Si para Le Moyne dibujar la geometría indígena era cartografiar lo inasible de la naturaleza, para Dubois el oficio del arte le presiona contra el pecho la responsabilidad de la historia, irrenunciable, universal, pues “no hay ningún paraíso terrestre”. “Solo basta una comunidad de hombres que habite cualquier espacio para darse cuenta, tarde o temprano, de que somos los verdaderos portadores de la desgracia personal y colectiva”, piensa el pintor.
Ambas hebras se entrelazan con mayor firmeza en la última parte del tríptico, que rompe con la unidad temporal de las anteriores al incorporar a un escritor contemporáneo nuestro que busca en Alemania las pistas de Théodore de Bry.
Entre pasado y presente, el escritor reúne la evidencia y sentencia al contemplar los grabados de su artista que ilustran el holocausto americano: “Y el mal, eso lo pienso yo y no De Bry, por supuesto, es la historia. Y la historia es la herida irreversible provocada por la propiedad privada, el Estado y la religión”.
El pulso de la novela se acelera, incluso con algunos tropiezos (el personaje del escritor actual no resulta tan convincente como los otros narradores), pero, conforme se aproxima el cierre de su novela, Montoya se prepara para un capítulo auténticamente excepcional, titulado “El exterminio”.
En 20 páginas, nuestra herencia de desamparo mana de los relatos de Bartolomé de las Casas, los grabados de De Bry y la mirada de Montoya.
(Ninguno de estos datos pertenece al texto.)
(* ===== verification/Float.v ===== *)
(** * Float: the doubles of the program

    [float64] and its operations are the executable specification of IEEE-754
    in the Standard Library's [SpecFloat], at 53 bits of precision. *)

From S2P Require Import Prelude.
From Stdlib Require Import SpecFloat.
From stdpp Require Import options.

Abbreviation float64 := spec_float.

Definition f64_add : float64 -> float64 -> float64 := SFadd 53 1024.
Definition f64_sub : float64 -> float64 -> float64 := SFsub 53 1024.
Definition f64_mul : float64 -> float64 -> float64 := SFmul 53 1024.
Definition f64_div : float64 -> float64 -> float64 := SFdiv 53 1024.

(** [float64(z)]: the nearest double. *)
Definition f64_of_Z (z : Z) : float64 := binary_normalize 53 1024 z 0 false.

(** [int64(x)] for an [x] whose integral part an int64 holds: truncation. *)
Definition f64_trunc (x : float64) : Z :=
  match x with
  | S754_finite s m e => if s then - Z.shiftl (Zpos m) e else Z.shiftl (Zpos m) e
  | _ => 0
  end.

Definition f64_le : float64 -> float64 -> bool := SFleb.
Definition f64_lt : float64 -> float64 -> bool := SFltb.

Example f64_trunc_half : (f64_trunc (f64_div (f64_of_Z 7) (f64_of_Z 2)), f64_trunc (f64_of_Z (2 ^ 40))) = (3, 2 ^ 40).
Proof. vm_compute. reflexivity. Qed.

(** The order of doubles is transitive, [NaN] being below and above nothing. *)
Lemma f64_lt_le_trans (a b c : float64) :
  f64_lt a b = true -> f64_le b c = true -> f64_lt a c = true.
Proof.
  unfold f64_lt, f64_le, SFltb, SFleb, SFcompare.
  destruct a as [sa|sa| |sa ma ea], b as [sb|sb| |sb mb eb], c as [sc|sc| |sc mc ec];
    repeat match goal with s : bool |- _ => destruct s end; try done;
    repeat match goal with
      | |- context [Z.compare ?x ?y] => destruct (Z.compare_spec x y)
      | |- context [Pos.compare_cont Eq ?x ?y] =>
          change (Pos.compare_cont Eq x y) with (Pos.compare x y); destruct (Pos.compare_spec x y)
      end; simpl; try done; subst; try lia.
Qed.

Lemma f64_lt_irrefl (a : float64) : f64_lt a a = false.
Proof.
  unfold f64_lt, SFltb, SFcompare. destruct a as [s|s| |s m e]; try done; destruct s; try done;
    rewrite Z.compare_refl, ?Pos.compare_cont_refl; done.
Qed.

Lemma f64_lt_le_false (a b : float64) : f64_lt a b = true -> f64_le b a = true -> False.
Proof. intros Hl Hr. pose proof (f64_lt_le_trans a b a Hl Hr) as Hx. by rewrite f64_lt_irrefl in Hx. Qed.

(** ** Rounding

    What a rounding to 53 bits can add, for the bounds of what is computed from
    doubles: a mantissa is cut to 53 bits and grows by at most one. *)

Lemma digits2_log2 (m : positive) : Zpos (digits2_pos m) = Z.log2 (Zpos m) + 1.
Proof.
  induction m as [m IH|m IH|]; [| |done]; cbn [digits2_pos]; rewrite Pos2Z.inj_succ, IH.
  - rewrite (Pos2Z.inj_xI m), (Z.log2_succ_double (Zpos m)) by lia. lia.
  - rewrite (Pos2Z.inj_xO m), Z.log2_double by lia. lia.
Qed.

Lemma shr_1_half (r : shr_record) : 0 <= shr_m r -> shr_m (shr_1 r) = shr_m r / 2.
Proof.
  destruct r as [m b s]. cbn [shr_m]. intros Hm. destruct m as [|[p|p|]|]; cbn [shr_1 shr_m]; try done; [|].
  - rewrite (Pos2Z.inj_xI p). symmetry. rewrite Z.mul_comm, Z.add_comm. rewrite Z_div_plus_full by lia. done.
  - rewrite (Pos2Z.inj_xO p). symmetry. rewrite Z.mul_comm. apply Z_div_mult_full. lia.
Qed.

Lemma shr_iter (p : positive) (r : shr_record) :
  0 <= shr_m r -> shr_m (iter_pos shr_1 p r) = shr_m r / 2 ^ Zpos p.
Proof.
  revert r. induction p as [p IH|p IH|]; intros r Hr; cbn [iter_pos].
  - assert (0 <= shr_m (shr_1 r)) as H1 by (rewrite shr_1_half by done; by apply Z.div_pos).
    rewrite !IH, shr_1_half; [|done|done|rewrite IH by done; apply Z.div_pos; lia].
    rewrite !Z.div_div by lia. f_equal. rewrite (Pos2Z.inj_xI p). rewrite Z.pow_add_r, (Z.mul_comm 2 (Zpos p)), Z.pow_mul_r by lia. lia.
  - rewrite !IH; [|done|rewrite IH by done; apply Z.div_pos; lia].
    rewrite Z.div_div by lia. f_equal. rewrite (Pos2Z.inj_xO p). rewrite (Z.mul_comm 2 (Zpos p)), Z.pow_mul_r by lia. lia.
  - by apply shr_1_half.
Qed.

Lemma shr_fexp_cut (m e : Z) :
  0 < m -> let k := Z.max 0 (Z.max (Z.log2 m + 1 + e - 53) (-1074) - e) in
  shr_m (shr_fexp 53 1024 m e loc_Exact).1 = m / 2 ^ k /\ (shr_fexp 53 1024 m e loc_Exact).2 = e + k.
Proof.
  intros Hm k. unfold shr_fexp, shr_record_of_loc, shr.
  assert (Zdigits2 m = Z.log2 m + 1) as -> by (destruct m; [lia|apply digits2_log2|lia]).
  unfold fexp, emin. change (3 - 1024 - 53) with (-1074).
  destruct (Z.max (Z.log2 m + 1 + e - 53) (-1074) - e) as [|p|p] eqn:E; cbn [fst snd shr_m].
  - subst k. cbn. by rewrite Z.div_1_r, Z.add_0_r.
  - rewrite shr_iter by (cbn; lia). by subst k.
  - subst k. cbn. by rewrite Z.div_1_r, Z.add_0_r.
Qed.

Lemma round_nearest_even_le (m : Z) (l : location) : m <= round_nearest_even m l <= m + 1.
Proof. unfold round_nearest_even. destruct l as [|[]]; [lia| |lia|lia]. destruct (Z.even m); lia. Qed.

(** Of a product rounded to a number below 2^53: its integral part. *)
Lemma round_trunc (P e : Z) :
  0 < P -> let k := Z.max 0 (Z.max (Z.log2 P + 1 + e - 53) (-1074) - e) in
  0 < P / 2 ^ k -> e + k < 0 ->
  0 <= f64_trunc (binary_round_aux 53 1024 false P e loc_Exact) <= (P / 2 ^ k + 1) / 2 ^ (- (e + k)).
Proof.
  intros HP k Hq Hk. unfold binary_round_aux. pose proof (shr_fexp_cut P e HP) as C1. fold k in C1.
  destruct (shr_fexp 53 1024 P e loc_Exact) as [r1 e1]. cbn [fst snd] in C1. destruct C1 as [Em1 ->].
  pose proof (round_nearest_even_le (shr_m r1) (loc_of_shr_record r1)) as Hm2. rewrite Em1 in Hm2 |- *.
  set (m2 := round_nearest_even _ _) in *.
  assert (P / 2 ^ k < 2 ^ 53) as Hlt.
  { apply Z.div_lt_upper_bound; [apply Z.pow_pos_nonneg; lia|]. rewrite <- Z.pow_add_r by lia.
    apply Z.log2_lt_pow2; [done|]. lia. }
  pose proof (shr_fexp_cut m2 (e + k) ltac:(lia)) as C2. cbv zeta in C2. set (k2 := Z.max 0 _) in C2.
  destruct (shr_fexp 53 1024 m2 (e + k) loc_Exact) as [r2 e2]. cbn [fst snd] in C2. destruct C2 as [Em2 ->].
  assert (Z.log2 m2 <= 53) as Hl2 by (change 53 with (Z.log2 (2 ^ 53)); apply Z.log2_le_mono; lia).
  assert (0 <= k2 <= 1) as Hk2 by (subst k2 k; lia).
  assert (0 <= m2 / 2 ^ (- (e + k)) <= (P / 2 ^ k + 1) / 2 ^ (- (e + k))) as Hb.
  { split; [apply Z.div_pos; [lia|apply Z.pow_pos_nonneg; lia]|]. apply Z.div_le_mono; [apply Z.pow_pos_nonneg; lia|lia]. }
  rewrite Em2. destruct (m2 / 2 ^ k2) as [|m3|m3] eqn:E3; cbn [f64_trunc]; [lia| |].
  - destruct (_ <=? _); cbn [f64_trunc]; [|lia].
    replace (Z.shiftl (Zpos m3) (e + k + k2)) with (m2 / 2 ^ (- (e + k))); [done|].
    rewrite Z.shiftl_div_pow2, <- E3, Z.div_div by (try apply Z.pow_pos_nonneg; try apply Z.pow_nonzero; lia).
    rewrite <- Z.pow_add_r by lia. do 2 f_equal. lia.
  - exfalso. pose proof (Z.div_pos m2 (2 ^ k2) ltac:(lia) ltac:(apply Z.pow_pos_nonneg; lia)). lia.
Qed.

(** Integers below 2^52 are doubles. *)
Lemma shr_fexp_id (m e : Z) :
  0 < m -> Z.max (Z.log2 m + 1 + e - 53) (-1074) <= e ->
  shr_fexp 53 1024 m e loc_Exact = (Build_shr_record m false false, e).
Proof.
  intros Hm He. unfold shr_fexp, shr_record_of_loc, shr.
  assert (Zdigits2 m = Z.log2 m + 1) as -> by (destruct m; [lia|apply digits2_log2|lia]).
  unfold fexp, emin. change (3 - 1024 - 53) with (-1074). by destruct (_ - e) as [|p|p] eqn:E; [|lia|].
Qed.

Lemma iter_xO (m d : positive) : Zpos (Pos.iter xO m d) = Zpos m * 2 ^ Zpos d.
Proof.
  induction d as [|d IH] using Pos.peano_ind; [change (Pos.iter xO m 1) with (xO m); rewrite (Pos2Z.inj_xO m); lia|].
  rewrite Pos.iter_succ, Pos2Z.inj_xO, IH, Pos2Z.inj_succ, Z.pow_succ_r by lia. lia.
Qed.

Lemma f64_of_small (n : Z) :
  1 <= n < 2 ^ 52 ->
  exists m, f64_of_Z n = S754_finite false m (Z.log2 n - 52) /\ Zpos m = n * 2 ^ (52 - Z.log2 n).
Proof.
  intros Hn. assert (0 <= Z.log2 n < 52) as Hl by (split; [apply Z.log2_nonneg|apply Z.log2_lt_pow2; lia]).
  unfold f64_of_Z, binary_normalize. destruct n as [|p|p]; [lia| |lia]. unfold binary_round, shl_align.
  rewrite digits2_log2. unfold fexp, emin. change (3 - 1024 - 53) with (-1074).
  replace (Z.max (Z.log2 (Zpos p) + 1 + 0 - 53) (-1074)) with (Z.log2 (Zpos p) - 52) by lia.
  destruct (Z.log2 (Zpos p) - 52 - 0) as [|d|d] eqn:Ed; [lia|lia|].
  assert (Zpos d = 52 - Z.log2 (Zpos p)) as Hd by lia. pose proof (iter_xO p d) as Em. rewrite Hd in Em.
  set (m := Pos.iter xO p d) in *.
  assert (Z.log2 (Zpos m) = 52) as Hlm by (rewrite Em, Z.log2_mul_pow2; lia).
  unfold binary_round_aux. rewrite shr_fexp_id by (rewrite ?Hlm; lia). cbn [shr_m loc_of_shr_record round_nearest_even].
  rewrite shr_fexp_id by (rewrite ?Hlm; lia). cbn [shr_m]. rewrite (proj2 (Z.leb_le _ _)) by lia. by exists m.
Qed.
No hay salvación en el mundo ancho y ajeno que los conquistadores subyugaron e hicieron estrecho para sus moradores originales; las víctimas sufren una exterminación veloz ante impávidos colonos, silenciosos excepto por unas cuantas voces a las que les tomaría años hacer mella en el sistema que permitía la explotación. Como dice el cacique taíno Hatuey, si en el cielo que ganaran por el “arrepentimiento de sus pecados” habrá cristianos, prefiere el infierno.
“Los historiadores del siglo XVI fijan el carácter de las tierras recién halladas, tal como éste aparecía a los ojos de Europa: acentuado por la sorpresa, exagerado a veces”, nos recuerda Alfonso Reyes en su Visión de Anáhuac (1519) . Es por medio de aquellos narradores, pintores y dibujantes que empezamos a imaginarnos como este continente, como esta historia común. Y es al hurgar en la historia de la creación de esas representaciones, tal como hace Montoya, que comprendemos cuán traumáticos fueron las heridas ejercidas sobre América.
Tríptico de la infamia indaga la sombra de aquellas imaginaciones, que Pablo Montoya pinta con esmero y poesía, acorta la tranquilizante distancia del pasado y extrae una novela del tiempo presente: ya los buques no retornan a Europa atiborrados de oro e indigestados de sangre, pero el legado colonial y la intolerancia religiosa, en América y en todas partes, sigue marcando nuestro breve paso por la vida.
La elección de contar la historia por medio de tres artistas visuales trae estas preguntas al más actual de los debates, el asunto de la representación en el campo de la imagen y, aún más, de la representación de la violencia (¿quién define qué es?). Preservados para el futuro en su arte, los sueños y decepciones de tres hombres, reinventados por Montoya, nos hablan de la persistencia del mal y del bien. En ese orden.